━━ Dataset
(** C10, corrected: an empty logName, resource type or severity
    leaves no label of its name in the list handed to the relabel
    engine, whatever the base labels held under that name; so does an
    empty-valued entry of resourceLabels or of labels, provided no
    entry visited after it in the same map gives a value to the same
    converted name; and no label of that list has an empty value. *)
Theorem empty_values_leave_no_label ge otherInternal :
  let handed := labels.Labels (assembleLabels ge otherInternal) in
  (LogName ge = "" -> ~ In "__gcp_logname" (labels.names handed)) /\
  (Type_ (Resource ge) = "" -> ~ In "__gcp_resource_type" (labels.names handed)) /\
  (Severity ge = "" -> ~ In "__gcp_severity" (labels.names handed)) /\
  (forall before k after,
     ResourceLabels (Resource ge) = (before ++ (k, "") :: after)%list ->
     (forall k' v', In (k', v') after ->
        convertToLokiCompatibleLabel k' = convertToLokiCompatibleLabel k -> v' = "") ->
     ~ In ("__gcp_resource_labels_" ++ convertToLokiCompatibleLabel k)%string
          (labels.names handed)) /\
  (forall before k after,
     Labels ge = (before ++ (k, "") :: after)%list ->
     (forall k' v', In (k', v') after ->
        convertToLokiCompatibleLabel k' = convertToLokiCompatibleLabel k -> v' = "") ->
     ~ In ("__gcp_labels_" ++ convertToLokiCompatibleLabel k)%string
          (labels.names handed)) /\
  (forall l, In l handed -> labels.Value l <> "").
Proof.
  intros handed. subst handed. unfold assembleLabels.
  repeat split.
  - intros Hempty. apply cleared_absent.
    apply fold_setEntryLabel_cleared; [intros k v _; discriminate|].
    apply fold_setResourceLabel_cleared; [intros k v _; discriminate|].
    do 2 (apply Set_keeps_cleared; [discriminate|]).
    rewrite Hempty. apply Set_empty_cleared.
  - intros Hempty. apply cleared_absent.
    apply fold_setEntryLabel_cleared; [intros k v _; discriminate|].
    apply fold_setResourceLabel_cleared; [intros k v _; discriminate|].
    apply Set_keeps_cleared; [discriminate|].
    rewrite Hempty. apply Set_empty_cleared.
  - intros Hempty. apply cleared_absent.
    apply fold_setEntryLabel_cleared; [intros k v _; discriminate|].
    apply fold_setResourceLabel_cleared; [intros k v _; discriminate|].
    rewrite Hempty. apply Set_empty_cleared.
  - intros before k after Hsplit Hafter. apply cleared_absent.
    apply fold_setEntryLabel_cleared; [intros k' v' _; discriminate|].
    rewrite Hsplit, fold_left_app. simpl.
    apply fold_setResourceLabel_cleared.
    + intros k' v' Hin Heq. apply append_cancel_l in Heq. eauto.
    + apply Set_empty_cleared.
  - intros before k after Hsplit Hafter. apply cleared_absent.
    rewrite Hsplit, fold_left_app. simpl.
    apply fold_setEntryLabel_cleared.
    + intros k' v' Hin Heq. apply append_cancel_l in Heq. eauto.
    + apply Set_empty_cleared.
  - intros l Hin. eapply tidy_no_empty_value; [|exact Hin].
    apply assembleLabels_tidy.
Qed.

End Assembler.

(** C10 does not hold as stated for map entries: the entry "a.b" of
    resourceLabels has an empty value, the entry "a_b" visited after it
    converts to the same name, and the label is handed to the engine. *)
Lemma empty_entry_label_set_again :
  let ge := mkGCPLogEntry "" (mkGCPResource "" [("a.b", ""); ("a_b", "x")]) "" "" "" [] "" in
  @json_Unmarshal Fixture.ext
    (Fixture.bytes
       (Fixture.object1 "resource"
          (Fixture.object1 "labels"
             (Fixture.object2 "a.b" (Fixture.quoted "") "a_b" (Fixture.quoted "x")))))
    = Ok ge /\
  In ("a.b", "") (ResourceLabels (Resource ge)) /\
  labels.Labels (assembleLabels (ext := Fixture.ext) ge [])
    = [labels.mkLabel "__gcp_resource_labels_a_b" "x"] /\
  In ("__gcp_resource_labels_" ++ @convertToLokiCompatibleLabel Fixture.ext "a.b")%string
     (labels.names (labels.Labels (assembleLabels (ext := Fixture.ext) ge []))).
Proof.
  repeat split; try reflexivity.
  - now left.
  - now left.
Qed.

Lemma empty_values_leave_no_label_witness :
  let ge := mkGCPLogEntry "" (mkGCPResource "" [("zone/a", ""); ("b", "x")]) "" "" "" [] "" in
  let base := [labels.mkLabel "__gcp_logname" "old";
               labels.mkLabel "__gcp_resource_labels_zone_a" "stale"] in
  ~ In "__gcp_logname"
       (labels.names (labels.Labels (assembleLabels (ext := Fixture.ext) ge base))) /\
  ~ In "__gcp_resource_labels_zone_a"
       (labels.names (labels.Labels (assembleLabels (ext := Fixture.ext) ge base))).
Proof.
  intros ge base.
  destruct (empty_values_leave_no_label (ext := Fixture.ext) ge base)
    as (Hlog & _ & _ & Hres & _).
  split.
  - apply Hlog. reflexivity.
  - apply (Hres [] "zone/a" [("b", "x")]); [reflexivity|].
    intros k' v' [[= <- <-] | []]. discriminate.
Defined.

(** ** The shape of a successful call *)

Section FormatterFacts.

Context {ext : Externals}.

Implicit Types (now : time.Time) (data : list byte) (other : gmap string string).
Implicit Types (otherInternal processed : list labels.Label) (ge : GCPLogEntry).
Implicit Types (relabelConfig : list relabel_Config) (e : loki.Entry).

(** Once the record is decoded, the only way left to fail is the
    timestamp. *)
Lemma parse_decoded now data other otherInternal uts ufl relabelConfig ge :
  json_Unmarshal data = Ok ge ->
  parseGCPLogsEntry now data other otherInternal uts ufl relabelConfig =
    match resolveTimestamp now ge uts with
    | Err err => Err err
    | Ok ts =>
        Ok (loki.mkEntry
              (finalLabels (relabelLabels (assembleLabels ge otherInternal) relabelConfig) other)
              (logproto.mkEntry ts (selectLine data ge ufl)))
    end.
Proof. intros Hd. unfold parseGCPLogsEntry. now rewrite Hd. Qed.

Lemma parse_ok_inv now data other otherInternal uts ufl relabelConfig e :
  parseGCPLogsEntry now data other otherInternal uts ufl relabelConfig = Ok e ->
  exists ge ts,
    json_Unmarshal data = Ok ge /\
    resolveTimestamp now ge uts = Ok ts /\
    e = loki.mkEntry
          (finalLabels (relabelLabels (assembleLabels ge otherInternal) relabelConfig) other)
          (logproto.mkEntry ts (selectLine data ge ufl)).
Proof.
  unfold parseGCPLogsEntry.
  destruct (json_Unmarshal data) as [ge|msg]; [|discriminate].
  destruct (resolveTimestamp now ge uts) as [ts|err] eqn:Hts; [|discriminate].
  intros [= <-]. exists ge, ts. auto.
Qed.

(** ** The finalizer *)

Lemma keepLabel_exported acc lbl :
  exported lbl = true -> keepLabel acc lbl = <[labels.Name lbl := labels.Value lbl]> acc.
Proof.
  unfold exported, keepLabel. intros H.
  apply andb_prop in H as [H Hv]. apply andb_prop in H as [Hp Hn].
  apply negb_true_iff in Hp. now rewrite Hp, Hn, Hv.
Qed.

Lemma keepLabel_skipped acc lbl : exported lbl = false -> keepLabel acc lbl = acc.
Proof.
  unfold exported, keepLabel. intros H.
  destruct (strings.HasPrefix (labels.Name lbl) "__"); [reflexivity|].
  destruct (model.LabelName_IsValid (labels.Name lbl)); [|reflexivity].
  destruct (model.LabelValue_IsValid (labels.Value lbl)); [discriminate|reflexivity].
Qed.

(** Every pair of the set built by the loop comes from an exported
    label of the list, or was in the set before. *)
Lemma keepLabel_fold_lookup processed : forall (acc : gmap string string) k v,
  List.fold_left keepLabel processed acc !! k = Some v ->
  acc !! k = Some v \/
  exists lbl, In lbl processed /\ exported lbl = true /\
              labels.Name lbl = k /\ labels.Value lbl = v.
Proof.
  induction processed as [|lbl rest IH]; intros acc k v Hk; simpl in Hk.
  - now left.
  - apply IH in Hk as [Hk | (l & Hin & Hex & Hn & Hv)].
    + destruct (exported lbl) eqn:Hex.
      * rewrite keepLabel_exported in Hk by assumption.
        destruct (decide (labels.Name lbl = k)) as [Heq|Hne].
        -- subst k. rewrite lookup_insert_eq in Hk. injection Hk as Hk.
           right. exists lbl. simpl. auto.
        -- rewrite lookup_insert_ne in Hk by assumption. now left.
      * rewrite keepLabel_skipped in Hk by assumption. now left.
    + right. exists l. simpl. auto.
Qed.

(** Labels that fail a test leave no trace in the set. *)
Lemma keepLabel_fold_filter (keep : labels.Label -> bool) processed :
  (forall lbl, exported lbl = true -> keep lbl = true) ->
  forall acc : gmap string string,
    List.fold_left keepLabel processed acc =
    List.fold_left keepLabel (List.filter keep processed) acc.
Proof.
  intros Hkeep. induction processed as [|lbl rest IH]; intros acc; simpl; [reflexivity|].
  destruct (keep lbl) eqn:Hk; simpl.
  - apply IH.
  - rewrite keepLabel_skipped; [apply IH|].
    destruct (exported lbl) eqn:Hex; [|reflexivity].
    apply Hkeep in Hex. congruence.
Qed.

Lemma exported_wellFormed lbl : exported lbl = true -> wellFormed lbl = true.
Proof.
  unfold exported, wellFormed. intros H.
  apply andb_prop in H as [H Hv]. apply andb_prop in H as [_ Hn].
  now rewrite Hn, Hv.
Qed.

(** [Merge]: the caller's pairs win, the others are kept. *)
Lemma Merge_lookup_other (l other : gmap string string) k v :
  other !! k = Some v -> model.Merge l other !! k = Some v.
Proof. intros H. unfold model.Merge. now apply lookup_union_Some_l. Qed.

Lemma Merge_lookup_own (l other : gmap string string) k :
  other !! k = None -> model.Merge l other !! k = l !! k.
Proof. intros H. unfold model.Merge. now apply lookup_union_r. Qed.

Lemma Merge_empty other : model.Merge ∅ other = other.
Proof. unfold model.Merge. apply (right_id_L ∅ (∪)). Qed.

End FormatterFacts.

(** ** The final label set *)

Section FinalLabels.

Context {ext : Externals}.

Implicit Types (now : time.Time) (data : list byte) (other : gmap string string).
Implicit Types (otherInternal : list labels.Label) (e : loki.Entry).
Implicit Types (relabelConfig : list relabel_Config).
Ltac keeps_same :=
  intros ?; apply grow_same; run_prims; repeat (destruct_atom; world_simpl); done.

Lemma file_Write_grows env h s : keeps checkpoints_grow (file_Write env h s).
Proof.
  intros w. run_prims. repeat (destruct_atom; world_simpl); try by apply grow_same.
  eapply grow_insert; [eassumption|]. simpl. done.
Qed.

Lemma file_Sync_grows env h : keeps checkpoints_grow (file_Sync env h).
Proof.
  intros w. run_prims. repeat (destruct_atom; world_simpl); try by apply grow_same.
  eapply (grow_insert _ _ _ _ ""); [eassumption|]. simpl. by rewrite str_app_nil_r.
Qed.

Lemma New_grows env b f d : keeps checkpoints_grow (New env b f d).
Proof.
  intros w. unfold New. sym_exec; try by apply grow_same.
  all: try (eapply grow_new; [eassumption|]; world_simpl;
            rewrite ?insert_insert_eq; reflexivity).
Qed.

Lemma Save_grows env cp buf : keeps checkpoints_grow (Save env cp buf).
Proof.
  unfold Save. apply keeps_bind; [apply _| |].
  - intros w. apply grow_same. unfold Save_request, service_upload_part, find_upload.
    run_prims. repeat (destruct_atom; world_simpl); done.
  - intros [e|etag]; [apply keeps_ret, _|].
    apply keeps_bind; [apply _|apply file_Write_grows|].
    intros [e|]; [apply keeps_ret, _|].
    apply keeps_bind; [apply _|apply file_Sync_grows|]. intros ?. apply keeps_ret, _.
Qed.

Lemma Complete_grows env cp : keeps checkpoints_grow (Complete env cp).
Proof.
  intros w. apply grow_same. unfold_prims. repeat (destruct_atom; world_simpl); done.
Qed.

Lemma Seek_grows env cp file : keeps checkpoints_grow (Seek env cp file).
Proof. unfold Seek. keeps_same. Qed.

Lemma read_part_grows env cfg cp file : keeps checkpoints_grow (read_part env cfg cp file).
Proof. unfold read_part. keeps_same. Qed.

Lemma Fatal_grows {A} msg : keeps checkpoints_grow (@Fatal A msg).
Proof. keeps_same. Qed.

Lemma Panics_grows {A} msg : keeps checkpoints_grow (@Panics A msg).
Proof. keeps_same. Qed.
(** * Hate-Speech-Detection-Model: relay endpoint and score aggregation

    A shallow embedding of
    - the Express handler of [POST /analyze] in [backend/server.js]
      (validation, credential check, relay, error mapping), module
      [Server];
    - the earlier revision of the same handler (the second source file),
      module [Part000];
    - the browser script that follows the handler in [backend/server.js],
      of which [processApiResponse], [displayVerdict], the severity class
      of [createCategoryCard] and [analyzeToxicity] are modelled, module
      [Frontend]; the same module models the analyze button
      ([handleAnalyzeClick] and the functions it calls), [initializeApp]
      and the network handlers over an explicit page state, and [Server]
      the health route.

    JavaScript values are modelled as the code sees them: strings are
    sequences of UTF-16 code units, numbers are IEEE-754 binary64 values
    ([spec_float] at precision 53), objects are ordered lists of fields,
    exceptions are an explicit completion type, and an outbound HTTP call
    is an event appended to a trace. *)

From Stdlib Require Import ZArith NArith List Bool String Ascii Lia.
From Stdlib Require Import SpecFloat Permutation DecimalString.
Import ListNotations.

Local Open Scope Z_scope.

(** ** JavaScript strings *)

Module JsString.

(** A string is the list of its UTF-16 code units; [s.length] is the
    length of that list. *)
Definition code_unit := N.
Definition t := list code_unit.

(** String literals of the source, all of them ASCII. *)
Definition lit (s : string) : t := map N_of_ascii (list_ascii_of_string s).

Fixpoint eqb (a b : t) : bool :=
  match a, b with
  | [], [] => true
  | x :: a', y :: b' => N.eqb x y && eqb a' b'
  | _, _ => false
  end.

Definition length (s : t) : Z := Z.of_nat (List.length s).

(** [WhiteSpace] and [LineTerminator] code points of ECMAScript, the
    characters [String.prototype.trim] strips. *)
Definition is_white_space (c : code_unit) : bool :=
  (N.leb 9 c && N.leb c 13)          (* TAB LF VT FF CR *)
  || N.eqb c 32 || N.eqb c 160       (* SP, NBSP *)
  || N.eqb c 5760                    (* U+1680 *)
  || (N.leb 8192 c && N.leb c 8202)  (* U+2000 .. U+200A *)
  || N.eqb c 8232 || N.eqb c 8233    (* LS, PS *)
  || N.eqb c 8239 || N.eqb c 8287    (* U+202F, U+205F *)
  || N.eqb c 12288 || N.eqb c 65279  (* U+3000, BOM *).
━━━━
Spot the lines above that mention "Hres" and copy them.

    as (Hlog & _ & _ & Hres & _).
  - apply (Hres [] "zone/a" [("b", "x")]); [reflexivity|].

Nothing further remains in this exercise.